### Work to complete
Among the entries below, extract exactly the lines that run from the one with "unfold ok_or in" through the one with "destruct (read_message message)", both ends included.

Raw data Block Start

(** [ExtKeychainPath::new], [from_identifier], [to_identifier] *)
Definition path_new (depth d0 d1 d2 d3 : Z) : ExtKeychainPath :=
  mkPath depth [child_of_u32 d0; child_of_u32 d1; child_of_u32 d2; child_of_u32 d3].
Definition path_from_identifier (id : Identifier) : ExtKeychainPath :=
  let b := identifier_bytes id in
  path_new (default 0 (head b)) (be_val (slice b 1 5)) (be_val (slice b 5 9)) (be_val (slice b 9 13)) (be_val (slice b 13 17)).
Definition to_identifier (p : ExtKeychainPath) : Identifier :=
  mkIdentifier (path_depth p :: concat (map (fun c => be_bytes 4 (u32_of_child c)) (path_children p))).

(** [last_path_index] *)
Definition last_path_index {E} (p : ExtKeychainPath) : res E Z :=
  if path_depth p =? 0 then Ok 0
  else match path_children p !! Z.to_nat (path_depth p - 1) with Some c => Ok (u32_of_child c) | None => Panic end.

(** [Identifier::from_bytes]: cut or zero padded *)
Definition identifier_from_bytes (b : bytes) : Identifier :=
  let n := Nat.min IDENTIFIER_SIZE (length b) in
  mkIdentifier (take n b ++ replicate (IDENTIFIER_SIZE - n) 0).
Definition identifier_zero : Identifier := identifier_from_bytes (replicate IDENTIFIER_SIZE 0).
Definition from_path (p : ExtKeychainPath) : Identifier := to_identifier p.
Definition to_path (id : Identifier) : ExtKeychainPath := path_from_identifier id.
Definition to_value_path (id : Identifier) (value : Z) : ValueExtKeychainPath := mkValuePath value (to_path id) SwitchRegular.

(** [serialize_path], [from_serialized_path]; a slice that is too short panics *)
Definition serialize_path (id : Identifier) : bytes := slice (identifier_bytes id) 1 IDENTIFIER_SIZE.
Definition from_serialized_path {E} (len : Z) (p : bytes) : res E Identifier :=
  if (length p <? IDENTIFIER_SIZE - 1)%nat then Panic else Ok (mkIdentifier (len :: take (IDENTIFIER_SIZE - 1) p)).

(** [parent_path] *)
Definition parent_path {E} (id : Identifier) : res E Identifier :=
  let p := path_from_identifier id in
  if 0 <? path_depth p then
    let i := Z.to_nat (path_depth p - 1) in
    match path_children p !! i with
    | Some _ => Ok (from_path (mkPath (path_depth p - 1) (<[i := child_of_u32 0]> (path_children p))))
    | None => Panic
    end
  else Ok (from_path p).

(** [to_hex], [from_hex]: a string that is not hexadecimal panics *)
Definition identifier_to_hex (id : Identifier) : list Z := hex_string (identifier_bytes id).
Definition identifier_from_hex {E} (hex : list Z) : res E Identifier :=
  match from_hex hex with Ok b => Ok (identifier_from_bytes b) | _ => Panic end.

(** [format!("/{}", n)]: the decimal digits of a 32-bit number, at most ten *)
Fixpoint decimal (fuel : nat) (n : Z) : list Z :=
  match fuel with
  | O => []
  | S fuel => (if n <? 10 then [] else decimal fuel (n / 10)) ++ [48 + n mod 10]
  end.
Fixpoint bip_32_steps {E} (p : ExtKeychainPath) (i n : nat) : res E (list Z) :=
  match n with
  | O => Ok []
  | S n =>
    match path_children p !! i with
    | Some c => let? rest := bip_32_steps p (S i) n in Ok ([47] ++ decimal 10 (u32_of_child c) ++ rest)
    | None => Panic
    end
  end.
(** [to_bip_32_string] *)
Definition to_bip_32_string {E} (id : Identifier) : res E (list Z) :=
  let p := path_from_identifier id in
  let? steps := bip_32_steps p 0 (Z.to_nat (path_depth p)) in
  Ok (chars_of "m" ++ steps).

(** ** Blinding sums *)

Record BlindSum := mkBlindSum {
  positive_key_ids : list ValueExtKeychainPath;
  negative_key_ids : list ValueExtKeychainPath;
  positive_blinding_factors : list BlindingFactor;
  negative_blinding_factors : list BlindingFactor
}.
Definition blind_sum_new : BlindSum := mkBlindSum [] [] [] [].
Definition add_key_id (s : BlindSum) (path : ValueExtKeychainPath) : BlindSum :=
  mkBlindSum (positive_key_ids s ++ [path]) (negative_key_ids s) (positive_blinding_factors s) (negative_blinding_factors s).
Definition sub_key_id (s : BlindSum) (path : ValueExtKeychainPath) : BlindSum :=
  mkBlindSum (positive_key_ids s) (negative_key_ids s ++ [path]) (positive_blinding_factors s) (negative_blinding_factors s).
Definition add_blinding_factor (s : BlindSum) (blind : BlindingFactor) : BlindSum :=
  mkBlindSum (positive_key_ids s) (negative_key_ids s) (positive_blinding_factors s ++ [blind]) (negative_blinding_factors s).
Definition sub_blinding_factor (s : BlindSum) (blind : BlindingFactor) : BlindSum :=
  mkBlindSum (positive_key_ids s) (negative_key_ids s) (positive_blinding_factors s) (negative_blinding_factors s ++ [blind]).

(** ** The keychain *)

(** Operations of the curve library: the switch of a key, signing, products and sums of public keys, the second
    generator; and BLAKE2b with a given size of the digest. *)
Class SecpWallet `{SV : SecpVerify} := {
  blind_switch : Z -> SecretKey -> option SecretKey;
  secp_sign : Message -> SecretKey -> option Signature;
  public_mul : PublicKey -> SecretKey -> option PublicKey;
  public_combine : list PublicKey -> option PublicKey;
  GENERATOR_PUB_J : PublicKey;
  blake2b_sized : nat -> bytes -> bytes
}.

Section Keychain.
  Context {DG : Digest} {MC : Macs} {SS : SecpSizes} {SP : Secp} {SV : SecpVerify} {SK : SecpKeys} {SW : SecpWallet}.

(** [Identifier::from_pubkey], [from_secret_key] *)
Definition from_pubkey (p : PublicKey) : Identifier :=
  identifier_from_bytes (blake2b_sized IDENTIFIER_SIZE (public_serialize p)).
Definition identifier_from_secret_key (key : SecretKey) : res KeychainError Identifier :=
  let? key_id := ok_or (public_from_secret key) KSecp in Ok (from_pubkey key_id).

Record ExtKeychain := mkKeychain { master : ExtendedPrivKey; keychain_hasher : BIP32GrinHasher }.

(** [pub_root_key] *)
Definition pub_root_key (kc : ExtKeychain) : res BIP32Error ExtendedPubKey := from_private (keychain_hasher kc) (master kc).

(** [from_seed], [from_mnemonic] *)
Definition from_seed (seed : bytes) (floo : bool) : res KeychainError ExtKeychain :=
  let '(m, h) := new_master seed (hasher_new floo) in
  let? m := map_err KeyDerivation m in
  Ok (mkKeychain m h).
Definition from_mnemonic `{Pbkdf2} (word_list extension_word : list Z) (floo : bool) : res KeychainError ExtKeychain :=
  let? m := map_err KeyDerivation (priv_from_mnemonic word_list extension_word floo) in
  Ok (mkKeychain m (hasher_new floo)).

Raw data Block End
Raw data Block Start

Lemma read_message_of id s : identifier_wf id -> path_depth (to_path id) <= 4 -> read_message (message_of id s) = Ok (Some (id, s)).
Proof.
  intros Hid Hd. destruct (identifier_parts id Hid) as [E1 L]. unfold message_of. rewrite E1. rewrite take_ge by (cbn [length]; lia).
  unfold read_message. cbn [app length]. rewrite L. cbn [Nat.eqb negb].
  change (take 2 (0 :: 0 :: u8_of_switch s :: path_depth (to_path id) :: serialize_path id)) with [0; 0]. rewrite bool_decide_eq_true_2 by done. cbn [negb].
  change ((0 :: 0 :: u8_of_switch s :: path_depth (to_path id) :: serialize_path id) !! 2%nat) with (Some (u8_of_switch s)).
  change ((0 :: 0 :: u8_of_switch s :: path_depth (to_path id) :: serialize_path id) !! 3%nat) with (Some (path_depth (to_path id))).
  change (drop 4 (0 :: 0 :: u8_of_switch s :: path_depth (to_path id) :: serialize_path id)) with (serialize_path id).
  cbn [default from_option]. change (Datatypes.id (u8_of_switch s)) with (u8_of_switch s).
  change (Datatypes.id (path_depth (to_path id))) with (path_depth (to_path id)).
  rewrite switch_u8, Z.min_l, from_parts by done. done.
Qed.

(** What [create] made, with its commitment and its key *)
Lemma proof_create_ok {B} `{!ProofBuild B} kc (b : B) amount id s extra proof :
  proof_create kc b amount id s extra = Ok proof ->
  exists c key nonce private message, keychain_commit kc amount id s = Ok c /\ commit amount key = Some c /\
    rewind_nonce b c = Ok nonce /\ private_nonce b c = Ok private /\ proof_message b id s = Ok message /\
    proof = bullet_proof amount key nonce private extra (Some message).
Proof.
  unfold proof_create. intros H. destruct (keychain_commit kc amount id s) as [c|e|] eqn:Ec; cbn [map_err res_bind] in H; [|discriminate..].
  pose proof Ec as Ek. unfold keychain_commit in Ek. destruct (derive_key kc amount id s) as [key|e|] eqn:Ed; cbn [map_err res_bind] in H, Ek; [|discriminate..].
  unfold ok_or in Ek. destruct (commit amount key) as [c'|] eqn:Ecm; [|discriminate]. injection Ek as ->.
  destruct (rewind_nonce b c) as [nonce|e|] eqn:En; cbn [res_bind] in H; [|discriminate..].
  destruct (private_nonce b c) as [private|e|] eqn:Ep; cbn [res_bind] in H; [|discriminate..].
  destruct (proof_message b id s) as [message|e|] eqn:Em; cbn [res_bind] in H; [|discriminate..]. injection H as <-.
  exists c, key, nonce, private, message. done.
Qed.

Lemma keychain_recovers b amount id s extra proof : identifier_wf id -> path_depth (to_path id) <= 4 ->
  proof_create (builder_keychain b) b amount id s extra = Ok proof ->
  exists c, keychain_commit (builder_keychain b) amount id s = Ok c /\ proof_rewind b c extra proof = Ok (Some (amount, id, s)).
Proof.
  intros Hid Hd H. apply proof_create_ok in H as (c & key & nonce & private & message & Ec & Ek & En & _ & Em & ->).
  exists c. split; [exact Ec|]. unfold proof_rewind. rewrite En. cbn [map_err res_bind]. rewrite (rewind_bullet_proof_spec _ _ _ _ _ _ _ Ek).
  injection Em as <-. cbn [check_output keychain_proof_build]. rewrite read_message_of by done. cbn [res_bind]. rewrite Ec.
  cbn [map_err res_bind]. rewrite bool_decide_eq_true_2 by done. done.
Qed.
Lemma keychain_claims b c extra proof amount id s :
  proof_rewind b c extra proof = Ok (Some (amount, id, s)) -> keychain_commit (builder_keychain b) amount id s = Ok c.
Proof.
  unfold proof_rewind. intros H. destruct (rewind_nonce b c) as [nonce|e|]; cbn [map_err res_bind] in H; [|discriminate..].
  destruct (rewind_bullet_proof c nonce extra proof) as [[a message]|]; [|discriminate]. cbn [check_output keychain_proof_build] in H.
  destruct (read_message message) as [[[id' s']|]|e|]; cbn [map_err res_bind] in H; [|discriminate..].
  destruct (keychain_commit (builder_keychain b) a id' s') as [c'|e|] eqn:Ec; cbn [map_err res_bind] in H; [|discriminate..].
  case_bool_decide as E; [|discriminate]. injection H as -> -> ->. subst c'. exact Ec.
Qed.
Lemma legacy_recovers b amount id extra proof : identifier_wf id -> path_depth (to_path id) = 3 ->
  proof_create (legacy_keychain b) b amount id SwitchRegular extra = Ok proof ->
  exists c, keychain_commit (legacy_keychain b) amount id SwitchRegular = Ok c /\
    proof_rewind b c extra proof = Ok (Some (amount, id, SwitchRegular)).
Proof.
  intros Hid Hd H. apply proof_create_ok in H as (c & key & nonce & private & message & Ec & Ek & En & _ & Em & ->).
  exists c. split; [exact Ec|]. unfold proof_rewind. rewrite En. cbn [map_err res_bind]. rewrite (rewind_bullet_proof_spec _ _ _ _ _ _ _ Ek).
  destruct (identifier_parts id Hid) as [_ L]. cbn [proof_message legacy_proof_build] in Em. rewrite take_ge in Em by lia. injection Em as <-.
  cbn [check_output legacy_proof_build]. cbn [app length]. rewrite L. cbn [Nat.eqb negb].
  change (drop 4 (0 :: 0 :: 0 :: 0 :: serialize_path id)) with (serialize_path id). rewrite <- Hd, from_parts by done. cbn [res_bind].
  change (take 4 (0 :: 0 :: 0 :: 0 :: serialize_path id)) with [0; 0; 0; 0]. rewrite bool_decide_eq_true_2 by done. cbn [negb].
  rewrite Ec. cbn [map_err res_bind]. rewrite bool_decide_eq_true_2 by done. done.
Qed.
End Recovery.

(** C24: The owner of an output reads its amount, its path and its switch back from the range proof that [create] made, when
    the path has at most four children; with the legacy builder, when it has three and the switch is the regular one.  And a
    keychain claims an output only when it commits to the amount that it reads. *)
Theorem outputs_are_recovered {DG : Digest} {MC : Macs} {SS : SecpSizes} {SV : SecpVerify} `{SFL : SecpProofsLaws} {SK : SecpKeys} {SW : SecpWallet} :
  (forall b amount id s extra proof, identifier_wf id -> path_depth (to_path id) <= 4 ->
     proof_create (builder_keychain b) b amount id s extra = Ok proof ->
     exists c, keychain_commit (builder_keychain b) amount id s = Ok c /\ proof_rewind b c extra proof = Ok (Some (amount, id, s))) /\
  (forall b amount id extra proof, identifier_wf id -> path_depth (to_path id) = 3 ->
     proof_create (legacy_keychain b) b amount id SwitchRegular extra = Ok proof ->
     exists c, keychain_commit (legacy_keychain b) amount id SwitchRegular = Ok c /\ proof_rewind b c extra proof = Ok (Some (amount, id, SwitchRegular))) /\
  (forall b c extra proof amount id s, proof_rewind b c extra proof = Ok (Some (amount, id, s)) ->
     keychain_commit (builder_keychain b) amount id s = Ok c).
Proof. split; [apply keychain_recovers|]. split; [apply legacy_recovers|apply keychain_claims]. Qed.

Raw data Block End

### Result
  unfold ok_or in Ek. destruct (commit amount key) as [c'|] eqn:Ecm; [|discriminate]. injection Ek as ->.
  destruct (rewind_nonce b c) as [nonce|e|] eqn:En; cbn [res_bind] in H; [|discriminate..].
  destruct (private_nonce b c) as [private|e|] eqn:Ep; cbn [res_bind] in H; [|discriminate..].
  destruct (proof_message b id s) as [message|e|] eqn:Em; cbn [res_bind] in H; [|discriminate..]. injection H as <-.
  exists c, key, nonce, private, message. done.
Qed.

Lemma keychain_recovers b amount id s extra proof : identifier_wf id -> path_depth (to_path id) <= 4 ->
  proof_create (builder_keychain b) b amount id s extra = Ok proof ->
  exists c, keychain_commit (builder_keychain b) amount id s = Ok c /\ proof_rewind b c extra proof = Ok (Some (amount, id, s)).
Proof.
  intros Hid Hd H. apply proof_create_ok in H as (c & key & nonce & private & message & Ec & Ek & En & _ & Em & ->).
  exists c. split; [exact Ec|]. unfold proof_rewind. rewrite En. cbn [map_err res_bind]. rewrite (rewind_bullet_proof_spec _ _ _ _ _ _ _ Ek).
  injection Em as <-. cbn [check_output keychain_proof_build]. rewrite read_message_of by done. cbn [res_bind]. rewrite Ec.
  cbn [map_err res_bind]. rewrite bool_decide_eq_true_2 by done. done.
Qed.
Lemma keychain_claims b c extra proof amount id s :
  proof_rewind b c extra proof = Ok (Some (amount, id, s)) -> keychain_commit (builder_keychain b) amount id s = Ok c.
Proof.
  unfold proof_rewind. intros H. destruct (rewind_nonce b c) as [nonce|e|]; cbn [map_err res_bind] in H; [|discriminate..].
  destruct (rewind_bullet_proof c nonce extra proof) as [[a message]|]; [|discriminate]. cbn [check_output keychain_proof_build] in H.
  destruct (read_message message) as [[[id' s']|]|e|]; cbn [map_err res_bind] in H; [|discriminate..].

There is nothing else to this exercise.